Resistance to gram-negative infection can be induced by pretreating animals with several agents such as turpentine and interleukin (IL)-1. Because these agents are powerful inducers of acute phase proteins, we wondered whether these proteins, more particularly alpha(1)-acid glycoprotein (alpha(1)-AGP), are involved in nonspecific resistance to infection. Turpentine and IL-1 protect completely against a lethal challenge of Klebsiella pneumoniae when given 48 and 12-48 h before the challenge, respectively. alpha(1)-AGP induction in the serum reached peak values 48 h after turpentine and 12-48 h after IL-1 injection. Administration of alpha(1)-AGP, 2 h before a challenge of K. pneumoniae, significantly increased the survival.

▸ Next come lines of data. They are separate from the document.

(* ===== verification/Api.v ===== *)
(** * The facade of the program: src/api.go, with the event bus of event.go

    A [Daemon] keeps a configuration, a log, a backend, an authenticator and subscriptions until it is started, and
    makes the daemon of Daemon.v of them then. Every handler of an event is called through the bus, a library:
    the daemon's own handlers and those of the user of the package, whose calls are recorded. *)
From S2P Require Import Prelude GoStd Shared Config Auth Server Listener Daemon.

(** A value that a user subscribes, with its type. Functions are compared with nothing; [==] on two of the same
    type panics. *)
Inductive user_fn : Type := fn_func (ty id : nat) | fn_value (ty id : nat).
Inductive handler : Type := own | user (f : user_fn).
Record deferredSub := mkDeferredSub { ds_topic : Event; ds_fn : user_fn }.
Definition interface_eq (a b : user_fn) : outcome Empty_set bool :=
  match a, b with
  | fn_func t _, fn_func u _ => if t =? u then Panic else Ok false
  | fn_value t i, fn_value u j => Ok ((t =? u) && (i =? j))
  | _, _ => Ok false
  end.

(** The bus: its topics are texts; [bus_handlers] are the handlers that Publish calls, in order. *)
Class EventBus := {
  Bus : Type;
  bus_new : Bus;
  bus_Subscribe : bytes → handler → Bus → option bytes * Bus;
  bus_Unsubscribe : bytes → handler → Bus → option bytes * Bus;
  bus_handlers : Bus → bytes → list handler
}.
(** [json.Marshal] of a configuration, and [json.Unmarshal] into one. *)
Class ConfigJSON := {
  json_marshal : AppConfig → option bytes;
  json_unmarshal : bytes → AppConfig → option AppConfig
}.
(** The orders in which maps are listed, each time; and whether [log.GetLogger] returns a log
    beside its error, as it does when only the file does not open. *)
Class Chances := {
  event_order : nat → list Event;
  servers_order : nat → AppConfig → list bytes;
  leaves_log : nat → bool
}.

Section Api.
Context {U : Unicode} {Mc : Machine} {H : Host_} {L : BackendLife} {EB : EventBus} {CJ : ConfigJSON} {Ch : Chances}.

(** ** The daemon with its bus (EventHandler of event.go)

    [a_bus] is [None] until somebody subscribes. *)
Record app := mkApp { a_g : guerrilla; a_bus : option Bus; a_told : list (user_fn * published) }.
Abbreviation App := (M app Empty_set).
Definition on_guerrilla {A} (m : M guerrilla Empty_set A) : App A := λ a, let '(r, g) := m (a_g a) in (r, mkApp g (a_bus a) (a_told a)).
Definition set_bus (b : Bus) (a : app) : app := mkApp (a_g a) (Some b) (a_told a).
Definition tell (f : user_fn) (p : published) (a : app) : app := mkApp (a_g a) (a_bus a) (a_told a ++ [(f, p)]).
Definition bus_Subscribe_ (topic : Event) (fn : handler) : App (option bytes) :=
  b ← gets a_bus;
  let '(err, b) := bus_Subscribe (Event_String topic) fn (default bus_new b) in
  modify (set_bus b);;
  mret err.
Definition bus_Unsubscribe_ (topic : Event) (fn : handler) : App (option bytes) :=
  b ← gets a_bus;
  match b with
  | None => panic
  | Some b =>
      let '(err, b) := bus_Unsubscribe (Event_String topic) fn b in
      modify (set_bus b);;
      mret err
  end.
Definition topic_of (p : published) : Event := match p with PubApp e _ => e | PubServer e _ => e end.
Fixpoint call_each (l : list handler) (p : published) : App unit :=
  match l with
  | [] => mret tt
  | own :: l => on_guerrilla (handle p);; call_each l p
  | user f :: l => modify (tell f p);; call_each l p
  end.
Definition bus_Publish (p : published) : App unit :=
  b ← gets a_bus;
  match b with
  | None => panic
  | Some b => call_each (bus_handlers b (Event_String (topic_of p))) p
  end.

(** [subscribeEvents]: one handler for each event, up to the first that fails. *)
Fixpoint subscribeEvents (order : list Event) : App unit :=
  match order with
  | [] => mret tt
  | e :: order =>
      err ← bus_Subscribe_ e own;
      match err with Some _ => mret tt | None => subscribeEvents order end
  end.
(** [guerrilla.New] returns a daemon beside an error. *)
Definition New (order : list Event) (c : AppConfig) (b : Back) (log : bytes) (now : nat) :
    outcome Empty_set (list daemon_error) * app :=
  let '(r, g) := new_guerrilla c b log now in
  let a := mkApp g None [] in
  match r with
  | Ok [] => let '(_, a) := subscribeEvents order a in (Ok [], a)
  | r => (r, a)
  end.

(** ** The facade *)
Record daemon := mkDaemon {
  d_Config : option AppConfig;
  d_Logger : option bytes;
  d_Backend : option Back;
  d_g : option app;
  d_authenticator : option Authenticator;
  d_subs : list deferredSub;
  d_now : nat
}.
(** The errors of New and of Start of the daemon are told apart by the statement that returns them. *)
Inductive api_error : Type :=
| ae_config (e : config_error)
| ae_log (m : bytes)
| ae_backend
| ae_new (errs : list daemon_error)
| ae_start (errs : list daemon_error)
| ae_read
| ae_json
| ae_no_config
| ae_bus (m : bytes).
Abbreviation D := (M daemon api_error).

Definition set_Config (v : option AppConfig) (d : daemon) : daemon :=
  mkDaemon v (d_Logger d) (d_Backend d) (d_g d) (d_authenticator d) (d_subs d) (d_now d).
Definition set_Logger (v : option bytes) (d : daemon) : daemon :=
  mkDaemon (d_Config d) v (d_Backend d) (d_g d) (d_authenticator d) (d_subs d) (d_now d).
Definition set_Backend (v : option Back) (d : daemon) : daemon :=
  mkDaemon (d_Config d) (d_Logger d) v (d_g d) (d_authenticator d) (d_subs d) (d_now d).
Definition set_g (v : option app) (d : daemon) : daemon :=
  mkDaemon (d_Config d) (d_Logger d) (d_Backend d) v (d_authenticator d) (d_subs d) (d_now d).
Definition set_authenticator (v : option Authenticator) (d : daemon) : daemon :=
  mkDaemon (d_Config d) (d_Logger d) (d_Backend d) (d_g d) v (d_subs d) (d_now d).
Definition set_subs (v : list deferredSub) (d : daemon) : daemon :=
  mkDaemon (d_Config d) (d_Logger d) (d_Backend d) (d_g d) (d_authenticator d) v (d_now d).
Definition api_now : D nat := λ d,
  (Ok (d_now d), mkDaemon (d_Config d) (d_Logger d) (d_Backend d) (d_g d) (d_authenticator d) (d_subs d) (S (d_now d))).
Definition ok_or_fail {A} (r : outcome Empty_set A) : outcome api_error A :=
  match r with Ok a => Ok a | Err e => match e with end | Panic => Panic | OutOfFuel => OutOfFuel end.
(** A call of the daemon, whose interface must not be nil. *)
Definition on_app {A} (m : App A) : D A := λ d,
  match d_g d with
  | None => (Panic, d)
  | Some a => let '(r, a) := m a in (ok_or_fail r, set_g (Some a) d)
  end.
Definition on_config (m : M AppConfig config_error unit) : D unit := λ d,
  match d_Config d with
  | None => (Panic, d)
  | Some c => let '(r, c) := m c in (map_error ae_config r, set_Config (Some c) d)
  end.
Definition config_ : D AppConfig := c ← gets d_Config; match c with None => panic | Some c => mret c end.

Definition configureDefaults : D unit :=
  on_config setDefaults;;
  b ← gets d_Backend;
  match (b : option Back) with None => on_config setBackendDefaults | Some _ => mret tt end.
Definition Subscribe (topic : Event) (fn : user_fn) : D unit :=
  g ← gets d_g;
  match (g : option app) with
  | None => modify (λ d, set_subs (d_subs d ++ [mkDeferredSub topic fn]) d)
  | Some _ =>
      err ← on_app (bus_Subscribe_ topic (user fn));
      match err with Some m => fail (ae_bus m) | None => mret tt end
  end.
(** The errors of the subscriptions that waited are dropped. *)
Fixpoint subscribe_deferred (l : list deferredSub) : D unit :=
  match l with
  | [] => mret tt
  | s :: l => try_ (Subscribe (ds_topic s) (ds_fn s));; subscribe_deferred l
  end.
Definition SetAuthenticator (a : option Authenticator) : D unit :=
  modify (set_authenticator a);;
  g ← gets d_g;
  match (g : option app) with None => mret tt | Some _ => on_app (on_guerrilla (Daemon.SetAuthenticator a)) end.
Definition open_log : D bytes :=
  c ← config_;
  t ← api_now;
  match opens_log t (LogFile c) with
  | None => mret (LogFile c)
  | Some m => fail (ae_log m)
  end.
(** What the fields are when Start needs them. *)
Definition need_logger : D bytes :=
  l ← gets d_Logger;
  match (l : option bytes) with
  | Some l => mret l
  | None =>
      c ← config_;
      t ← api_now;
      match opens_log t (LogFile c) with
      | None => modify (set_Logger (Some (LogFile c)));; mret (LogFile c)
      | Some m => modify (set_Logger (if leaves_log t then Some (LogFile c) else None));; fail (ae_log m)
      end
  end.
Definition need_backend : D Back :=
  b ← gets d_Backend;
  match (b : option Back) with
  | Some b => mret b
  | None =>
      c ← config_;
      t ← api_now;
      match b_new t (app_BackendConfig c) with
      | Some b => modify (set_Backend (Some b));; mret b
      | None => fail ae_backend
      end
  end.
Definition new_app (log : bytes) (b : Back) : D unit :=
  c ← config_;
  t ← api_now;
  let '(r, a) := New (event_order t) c b log t in
  modify (set_g (Some a));;
  match r with
  | Ok [] => mret tt
  | Ok errs => fail (ae_new errs)
  | Err _ | Panic => panic
  | OutOfFuel => out_of_fuel
  end.
(** What the daemon is made of: the log, and the backend. *)
Definition prepare : D (bytes * Back) :=
  modify (λ d, set_Config (Some (default empty_AppConfig (d_Config d))) d);;
  configureDefaults;;
  log ← need_logger;
  b ← need_backend;
  mret (log, b).
(** What was kept for the daemon is handed to it. *)
Definition hand_over : D unit :=
  auth ← gets d_authenticator;
  (match (auth : option Authenticator) with
   | None => mret tt
   | Some _ => on_app (on_guerrilla (Daemon.SetAuthenticator auth))
   end);;
  subs ← gets d_subs;
  subscribe_deferred subs;;
  modify (set_subs []).
Definition first_start : D unit := '(log, b) ← prepare; new_app log b;; hand_over.
Definition resetLogger : D unit :=
  log ← open_log;
  modify (set_Logger (Some log));;
  on_app (on_guerrilla (modify (set_mainlog log))).
(** The error of resetLogger is dropped. *)
Definition start_app : D unit :=
  errs ← on_app (on_guerrilla Daemon.Start);
  match errs with
  | [] => try_ resetLogger;; mret tt
  | errs => fail (ae_start errs)
  end.
Definition Start : D unit :=
  g ← gets d_g;
  (match (g : option app) with None => first_start | Some _ => mret tt end);;
  start_app.
Definition Shutdown : D unit :=
  g ← gets d_g;
  match (g : option app) with None => mret tt | Some _ => on_app (on_guerrilla Daemon.Shutdown) end.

Numbers of bacteria cultured from blood and organs were significantly lower in mice pretreated with a protective dose of turpentine, IL-1, or alpha(1)-AGP. These data suggest that alpha(1)-AGP is a possible mediator in turpentine- or IL-1-induced protection because time points of maximal induction of alpha(1)-AGP by turpentine or IL-1 and of optimal protection by alpha(1)-AGP coincide. Transgenic overexpression of rat alpha(1)-AGP protected mice from a K. pneumoniae infection. Bacterial counts in blood and organs were significantly lower in transgenic mice, and only in control mice were large necrotic areas, apoptosis, and blood clots observed in the spleen. Our data suggest that alpha(1)-AGP prevents gram-negative infections and may be an essential component in nonspecific resistance to infection.